Im April 2025 richtet Deutschland gemeinsam mit dem Königreich Jordanien den Global Disability Summit (GDS25) aus. Es ist der dritte Gipfel, und er wird stets von einem Industrie-, einem Schwellen- oder Entwicklungsland und der International Disability Alliance (IDA)[2], dem globalen Dachverband von Organisationen für Menschen mit Behinderungen[3] ausgerichtet.  
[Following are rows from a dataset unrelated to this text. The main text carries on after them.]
Lemma replace_from_subst fuel a b : old ≠ [] → (length b < fuel)%nat → size a + size b * (size new + 1) < 2 ^ 63 →
  replace_from fuel (a ++ b) old new (size a) = Some (a ++ subst 0 b).
Proof.
  intros Hne. revert a b. induction fuel as [|fuel IH]; intros a b Hf Hs; [lia|]. cbn [replace_from].
  pose proof (size_nonneg a). pose proof (size_nonneg b). pose proof (size_nonneg new).
  rewrite (proj2 (Z.eqb_neq _ _)) by (unfold npos; nia). rewrite find_str_tail.
  destruct (index_of_str old b) as [i|] eqn:Hi.
  - pose proof (index_of_str_length _ _ _ Hi) as Hl.
    assert (Z.of_nat i + size old + size (drop (i + length old) b) = size b) as Hsb.
    { unfold size. rewrite length_drop. lia. }
    pose proof (size_nonneg (drop (i + length old) b)). assert (1 <= size old) by (destruct old; [done|]; rewrite size_cons; pose proof (size_nonneg l); lia).
    rewrite at_pos_found by (unfold npos; nia). cbn [negb at_pos]. rewrite replace_first by done.
    assert (size (take i b) = Z.of_nat i) as Ht by (unfold size; rewrite length_take; lia).
    replace (u64 (size a + Z.of_nat i + size new)) with (size (a ++ take i b ++ new)).
    2: { rewrite !size_app, Ht, u64_small; nia. }
    rewrite IH.
    + rewrite (subst_first b i Hne Hi). by rewrite <- !app_assoc.
    + rewrite length_drop. destruct old; [done|]. simpl in *. lia.
    + rewrite !size_app, Ht. nia.
  - cbn [at_pos]. rewrite Z.eqb_refl. cbn [negb]. by rewrite subst_none.
Qed.

(** [replace_all_distinct] replaces the occurrences found from left to right, once each, and does
    not look at what it has put in: for a text to look for that is not empty the loop ends, after at
    most one turn for each character, with the simultaneous substitution. *)
Theorem replace_all_distinct_subst fuel s : old ≠ [] → (length s < fuel)%nat → size s * (size new + 1) < 2 ^ 63 →
  replace_all_distinct fuel s old new = Some (subst 0 s).
Proof. intros Hne Hf Hs. apply (replace_from_subst fuel [] s Hne Hf). rewrite size_nil. lia. Qed.

(** *** [replace_all] *)
Lemma replace_all_step fuel s i : index_of_str old s = Some i → Z.of_nat i < npos →
  replace_all (S fuel) s old new = replace_all fuel (take i s ++ new ++ drop (i + length old) s) old new.
Proof.
  intros Hi Hn. cbn [replace_all]. pose proof (find_str_tail [] s) as Hf. cbn [app] in Hf. rewrite size_nil in Hf. rewrite Hf, Hi.
  rewrite at_pos_found by lia. cbn [negb at_pos]. pose proof (replace_first [] s i Hi) as Hr. cbn [app] in Hr.
  rewrite size_nil in Hr. by rewrite Hr, <- app_assoc.
Qed.

Lemma replace_all_done fuel s : index_of_str old s = None → replace_all (S fuel) s old new = Some s.
Proof.
  intros Hi. cbn [replace_all]. pose proof (find_str_tail [] s) as Hf. cbn [app] in Hf. rewrite size_nil in Hf.
  by rewrite Hf, Hi.
Qed.

Lemma index_of_str_in p a b : is_Some (index_of_str p (a ++ p ++ b)).
Proof.
  destruct (index_of_str p (a ++ p ++ b)) as [i|] eqn:E; [done|].
  pose proof (index_of_str_None _ _ E (length a)) as H. rewrite drop_app_length, is_prefix_app in H.
  rewrite length_app in H. specialize (H ltac:(lia)). done.
Qed.

(** What [replace_all] does, and when it ends.  When it ends, nothing is left to replace.  It ends
    when the new text is shorter than the old one, after at most one turn for each character.  When
    the new text contains the old one it does not end, unless there was nothing to replace: each
    turn puts back what it takes out. *)
Theorem replace_all_ends s :
  (∀ fuel s', replace_all fuel s old new = Some s' → size s' < npos → index_of_str old s' = None) ∧
  ((length new < length old)%nat → ∀ fuel, (length s < fuel)%nat → is_Some (replace_all fuel s old new)) ∧
  (is_Some (index_of_str old new) → is_Some (index_of_str old s) →
   ∀ fuel, size s + Z.of_nat fuel * size new < npos → replace_all fuel s old new = None).
Proof.
  split_and!.
  - intros fuel. revert s. induction fuel as [|fuel IH]; intros s s' E Hs; [done|].
    destruct (index_of_str old s) as [i|] eqn:Hi; [|rewrite replace_all_done in E by done; congruence].
    destruct (Z.ltb_spec (Z.of_nat i) npos).
    + rewrite (replace_all_step fuel s i) in E by done. eauto.
    + cbn [replace_all] in E. pose proof (find_str_tail [] s) as Hf. cbn [app] in Hf. rewrite size_nil in Hf. rewrite Hf, Hi in E.
      cbn [at_pos] in E. destruct (Z.eqb_spec (0 + Z.of_nat i) npos); cbn [negb] in E.
      * injection E as <-. apply index_of_str_length in Hi. unfold size in Hs. lia.
      * apply IH in E; done.
  - intros Hlen fuel. revert s. induction fuel as [|fuel IH]; intros s Hf; [lia|].
    destruct (index_of_str old s) as [i|] eqn:Hi; [|by rewrite replace_all_done].
    pose proof (index_of_str_length _ _ _ Hi) as Hl. cbn [replace_all]. pose proof (find_str_tail [] s) as Hfs. cbn [app] in Hfs.
    rewrite size_nil in Hfs. rewrite Hfs, Hi. destruct (negb _); [|done]. cbn [at_pos].
    pose proof (replace_first [] s i Hi) as Hr. cbn [app] in Hr. rewrite size_nil in Hr. rewrite Hr. apply IH.
    rewrite !length_app, length_take, length_drop. lia.
  - intros [k Hk] Hin fuel. apply index_of_str_Some in Hk as [[t Ht]%is_prefix_spec _].
    assert (new = take k new ++ old ++ t) as Hnew by (by rewrite <- Ht, take_drop). clear Ht.
    revert s Hin. induction fuel as [|fuel IH]; intros s [i Hi] Hs; [done|].
    pose proof (index_of_str_length _ _ _ Hi) as Hl. pose proof (size_nonneg new).
    rewrite (replace_all_step fuel s i) by (done || (unfold size in Hs; nia)). apply IH.
    + rewrite Hnew. rewrite <- !app_assoc, (app_assoc (take i s)). apply index_of_str_in.
    + rewrite !size_app. unfold size in *. rewrite length_take, length_drop. lia.
Qed.
(** *** When both agree *)
(** No occurrence starts in [a]. *)
Definition settled (a b : str) : Prop := ∀ j, (j < length a)%nat → is_prefix old (drop j (a ++ b)) = false.

Lemma settled_index a b : settled a b → index_of_str old (a ++ b) = (λ i, length a + i)%nat <$> index_of_str old b.
Proof.
  intros Ha. destruct (index_of_str old b) as [i|] eqn:Hi; [by apply index_of_str_skip|].
  destruct (index_of_str old (a ++ b)) as [k|] eqn:Hk; [|done]. exfalso.
  pose proof (index_of_str_length _ _ _ Hk) as Hl. apply index_of_str_Some in Hk as [Hk _].
  destruct (decide (k < length a)%nat) as [Hka|]; [rewrite (Ha k Hka) in Hk; done|].
  pose proof (index_of_str_None _ _ Hi (k - length a)) as Hn. rewrite drop_app_ge in Hk by lia.
  rewrite length_app in Hl. rewrite Hn in Hk by lia. done.
Qed.

(** Replacing the first occurrence settles everything up to the end of what was put in. *)
Lemma settled_step a b i : Forall (λ c, c ∉ old) new → new ≠ [] → old ≠ [] → settled a b → index_of_str old b = Some i →
  settled (a ++ take i b ++ new) (drop (i + length old) b).
Proof.
  intros Hdis Hnew Hne Ha Hi j Hj. assert (1 <= length old ∧ 1 <= length new)%nat as [Ho1 Hn1] by (destruct old, new; try done; simpl; lia). pose proof (index_of_str_length _ _ _ Hi) as Hl. apply index_of_str_Some in Hi as [_ Hfirst].
  apply not_true_is_false. intros Hp. assert (length (take i b) = i) as Ht by (rewrite length_take; lia).
  rewrite !length_app, Ht in Hj. destruct (decide (j + length old <= length a + i)%nat) as [Hw|Hw].
  - rewrite (app_assoc a), <- (app_assoc _ new), drop_app_le in Hp by (rewrite length_app; lia).
    apply is_prefix_app_l in Hp; [|rewrite length_drop, length_app; lia].
    apply (is_prefix_app_r _ _ (drop i b)) in Hp. rewrite <- drop_app_le, <- app_assoc, take_drop in Hp by (rewrite length_app; lia).
    destruct (decide (j < length a)%nat) as [Hja|]; [rewrite (Ha j Hja) in Hp; done|].
    rewrite drop_app_ge in Hp by lia. destruct (decide (j - length a < i)%nat) as [Hji|]; [by rewrite (Hfirst _ Hji) in Hp|].
    lia.
  - apply is_prefix_spec in Hp as [t Ht'].
    assert (∃ m, m = Nat.max j (length a + i)) as [m Hm0] by eauto. assert (is_Some (new !! (m - length a - i)%nat)) as [c Hc] by (apply lookup_lt_is_Some; lia).
    assert (old !! (m - j)%nat = Some c) as Ho.
    { assert (((a ++ take i b ++ new) ++ drop (i + length old) b) !! m = Some c) as Hm.
      { apply lookup_lt_Some in Hc as Hlc. rewrite <- !app_assoc. rewrite lookup_app_r by lia. rewrite lookup_app_r by lia.
        rewrite Ht, lookup_app_l by lia. done. }
      replace m with (j + (m - j))%nat in Hm by lia. rewrite <- lookup_drop, Ht' in Hm.
      rewrite lookup_app_l in Hm by (apply lookup_lt_Some in Hc; lia). done. }
    rewrite Forall_forall in Hdis. apply (Hdis c); by eapply list_elem_of_lookup_2.
Qed.

Lemma replace_all_settled fuel a b : Forall (λ c, c ∉ old) new → new ≠ [] → old ≠ [] → settled a b →
  (length b < fuel)%nat → size a + size b * (size new + 1) < 2 ^ 63 →
  replace_all fuel (a ++ b) old new = Some (a ++ subst 0 b).
Proof.
  intros Hdis Hnew Hne. revert a b. induction fuel as [|fuel IH]; intros a b Ha Hf Hs; [lia|].
  pose proof (settled_index a b Ha) as Hab. destruct (index_of_str old b) as [i|] eqn:Hi; simpl in Hab.
  - pose proof (index_of_str_length _ _ _ Hi) as Hl. pose proof (size_nonneg new). pose proof (size_nonneg a).
    assert (Z.of_nat (length a + i) <= size a + size b) by (unfold size; lia). pose proof (size_nonneg b).
    rewrite (replace_all_step _ _ _ Hab) by (unfold npos; nia).
    rewrite take_app_ge, <- Nat.add_assoc, drop_app_ge by lia.
    replace (length a + i - length a)%nat with i by lia. replace (length a + (i + length old) - length a)%nat with (i + length old)%nat by lia.
    replace ((a ++ take i b) ++ new ++ drop (i + length old) b) with ((a ++ take i b ++ new) ++ drop (i + length old) b) by (by rewrite <- !app_assoc).
    assert (1 <= length old ∧ 1 <= length new)%nat as [Ho1 Hn1] by (destruct old, new; try done; simpl; lia).
    rewrite IH.
    + rewrite (subst_first b i Hne Hi). by rewrite <- !app_assoc.
    + by apply settled_step.
    + rewrite length_drop. lia.
    + unfold size in *. rewrite !length_app, length_take, length_drop. nia.
  - by rewrite (replace_all_done _ _ Hab), subst_none.
Qed.

(** The two functions agree when the new text shares no character with the old one and neither is
    empty: what is put in can then not become part of another occurrence. *)
Theorem replace_all_agrees fuel s : Forall (λ c, c ∉ old) new → new ≠ [] → old ≠ [] →
  (length s < fuel)%nat → size s * (size new + 1) < 2 ^ 63 →
  replace_all fuel s old new = replace_all_distinct fuel s old new.
Proof.
  intros Hdis Hnew Hne Hf Hs.
  assert (replace_all_distinct fuel s old new = Some (subst 0 s)) as ->.
  { apply (replace_from_subst fuel [] s Hne Hf). rewrite size_nil. lia. }
  apply (replace_all_settled fuel [] s Hdis Hnew Hne); [intros j Hj; simpl in Hj; lia|done|rewrite size_nil; lia].
Qed.
End Replace.

Lemma replace_all_distinct_subst_witness :
  replace_all_distinct 10 (lit "a.b.c") (lit ".") (lit "..") = Some (lit "a..b..c").
Proof. apply (replace_all_distinct_subst (lit ".") (lit "..") 10 (lit "a.b.c")); [done|simpl; lia|reflexivity]. Defined.

Lemma replace_all_agrees_witness :
  replace_all 20 (lit "aaxaaa") (lit "aa") (lit "b") = replace_all_distinct 20 (lit "aaxaaa") (lit "aa") (lit "b").
Proof.
  apply replace_all_agrees; [|done|done|simpl; lia|reflexivity]. constructor; [by apply (bool_decide_unpack _)|constructor].
Defined.

(** The two differ where a replacement makes a new occurrence. *)
Example replace_all_again :
  (replace_all 10 (lit "aabb") (lit "ab") [], replace_all_distinct 10 (lit "aabb") (lit "ab") []) = (Some [], Some (lit "ab")).
Proof. by vm_compute. Qed.
(** An empty text is found everywhere, and neither loop ends. *)
Example replace_nothing : (replace_all 100 (lit "a") [] (lit "b"), replace_all_distinct 100 (lit "a") [] (lit "b")) = (None, None).
Proof. by vm_compute. Qed.
End TextSpec.

(** ** The names of files *)
Module PathSpec.
Import Resources.

Definition two_dots (s : str) : Prop := ∃ a b, s = a ++ lit ".." ++ b.

Lemma two_dots_index s : two_dots s ↔ is_Some (index_of_str (lit "..") s).
Proof.
  split.
  - intros (a & b & ->). apply TextSpec.index_of_str_in.
  - intros [i Hi]. apply index_of_str_Some in Hi as [[t Ht]%is_prefix_spec _]. exists (take i s), t. by rewrite <- Ht, take_drop.
Qed.

Lemma two_dots_cons c s : two_dots (c :: s) ↔ (c = "."%char ∧ head s = Some "."%char) ∨ two_dots s.
Proof.
  split.
  - intros (a & b & E). destruct a as [|x a].
    + injection E as -> ->. left. done.
    + injection E as -> ->. right. by exists a, b.
  - intros [[-> Hs]|(a & b & ->)].
    + destruct s as [|d s]; [done|]. injection Hs as ->. by exists [], s.
    + by exists (c :: a), b.
Qed.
Ziel des GDS25 ist es, die weltweite Umsetzung der UN-BRK (entwicklungs-) politisch voranzutreiben. Seitens der Bundesregierung ist das Bundesministerium für wirtschaftliche Zusammenarbeit und Entwicklung (BMZ) federführend. In Entwicklungsländern sind behinderte Menschen besonders von Armut betroffen, während auch in Industrienationen die politischen Teilhabemöglichkeiten suboptimal sind: Der Kampf um gleichberechtigte Teilhabe ähnelt sich unabhängig vom Entwicklungsstand der Länder, was der Tatsache geschuldet ist, dass Barrieren je nach Wohlstandsausprägung progressiv ansteigen, und sich auf die Teilhabe auswirken. So muss sich z.B. niemand Sorge um Inklusion oder die Barrierefreiheit an Bahnhöfen oder von Zügen machen, wenn es gar keine Bus- oder Bahnverbindungen gibt.

Dimension politische Teilhabe.

Vergleicht man die größeren soziokulturellen Gruppen, die einen Gesellschaftsanteil von mindestens 10 Prozent ausmachen, so sind Menschen mit Behinderungen im Europäischen Parlament, im Bundes- und in den Landesparlamenten mit weitem Abstand am schlechtesten vertreten. Das war nicht immer so: Nach dem zweiten Weltkrieg gehörten überdurchschnittlich viele sogenannte „Kriegsversehrte“ den Parlamenten an. Getreu dem Grundsatz der Europäischen Union, „In Varietate Concordia“, „in Vielfalt geeint“, wurden Parlamente von Wahl zu Wahl bunter – so auch der Deutsche Bundestag. Einzig Menschen mit Behinderung haben davon nicht profitiert, im Gegenteil: Ihr Anteil hat sich verringert: Wolfgang Schäuble (CDU) und Stephanie Aeffner (Grüne) verstarben während der 20. Wahlperiode, andere wie Martin Rosemann (SPD) bewarben sich nicht für den 21. Bundestag, andere Kandidaten wurden bisweilen nicht auf den Listen ihrer Parteien berücksichtigt.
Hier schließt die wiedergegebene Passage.